Academic background
- Alma mater: Massachusetts Institute of Technology (Ph.D., 2010)
- Doctoral advisors: David Laibson Drazen Prelec

Academic work
- Discipline: Behavioral economics Microeconomics
- Institutions: New York University

= David Cesarini =

American economist

David Alexander Cesarini is an associate professor in the Department of Economics & Center for Experimental Social Science at New York University, a Faculty Research Fellow at the National Bureau of Economic Research, as well as affiliated researcher at the Research Institute for Industrial Economics (IFN). He is an empirically oriented economist with interests in social-science genetics, applied microeconomics and behavioral economics—especially known for his research in genoeconomics and the heritability of economic behaviors and attitudes, such as investing decisions and confidence.

His early work on genetics and social science applied methods from behavior genetics to various economic outcomes. These studies sought to infer the role of genetic factors by contrasting the resemblance of different kinships (usually twins—e.g., Cesarini et al. 2009). In recent years, his attention has gradually shifted towards applications with molecular genetic data. Much of his current research in social-science genetics is conducted under the auspices of the Social Science Genetic Association Consortium (SSGAC), a research infrastructure he co-founded to facilitate rigorous genetic association studies of behavioral and social-science outcomes—such as dietary intake, educational attainment, health behaviors, risk preferences and subjective well-being.
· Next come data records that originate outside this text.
(** ** Witnesses *)

Definition demo_config (name : string) (priority : Z) (mode : PluginMode) : PluginConfig :=
  mkPluginConfig name "builtin" None None None [] mode priority Fail ∅ [] [] None.

Definition demo_registry : PluginRegistry unit unit :=
  (register_for_names_inner registry_new tt (demo_config "audit" 50 Audit) tt 1 0
     ["tool_pre_invoke"]).2.

Lemma demo_reachable : reachable demo_registry.
Proof. apply rtc_once. apply step_register. Qed.

Lemma registry_invariant_witness :
  registry_get demo_registry "audit" = Some (plugin_ref_new tt (demo_config "audit" 50 Audit) 1 0).
Proof.
  apply (registry_invariant demo_registry demo_reachable) with (h := "tool_pre_invoke")
    (e := mkHookEntry (plugin_ref_new tt (demo_config "audit" 50 Audit) 1 0) tt).
  vm_compute. left.
Defined.

Lemma unregister_witness :
  unregister (register_for_names_inner demo_registry tt (demo_config "auth" 10 Sequential) tt 2 1
    ["tool_pre_invoke"; "tool_post_invoke"]).2 "auth"
  = (Some (plugin_ref_new tt (demo_config "auth" 10 Sequential) 2 1), demo_registry).
Proof.
  apply (unregister_register demo_registry tt (demo_config "auth" 10 Sequential) tt 2 1
           ["tool_pre_invoke"; "tool_post_invoke"]).
  - apply reachable_wf, demo_reachable.
  - reflexivity.
Defined.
Outside of genetics, Cesarini works on a broad range of questions in applied microeconomics and behavioral economics. In collaboration with two IFN-affiliated researchers, Erik Lindqvist and Robert Östling, he helped instigate a research program on the causal impact of wealth on economic and behavioral outcomes. These studies all leverage the randomized assignment of lottery prizes in a large sample of Swedish lottery players who have been matched to government records with information about health, labor supply, crime, marriage, and fertility and a host of other variables. The large and rich data set is an unusually valuable resource for making credible inferences about the causal impact of wealth. To date, the data assembled by the research team have used to study health-care utilization, mortality and child development (Cesarini et al. 2016), labor supply (Cesarini et al. 2017), subjective health (Östling, Cesarini, and Lindqvist 2020), subjective well-being (Lindqvist, Östling, and Cesarini 2020) as well as stock market participation (Briggs et al. 2020).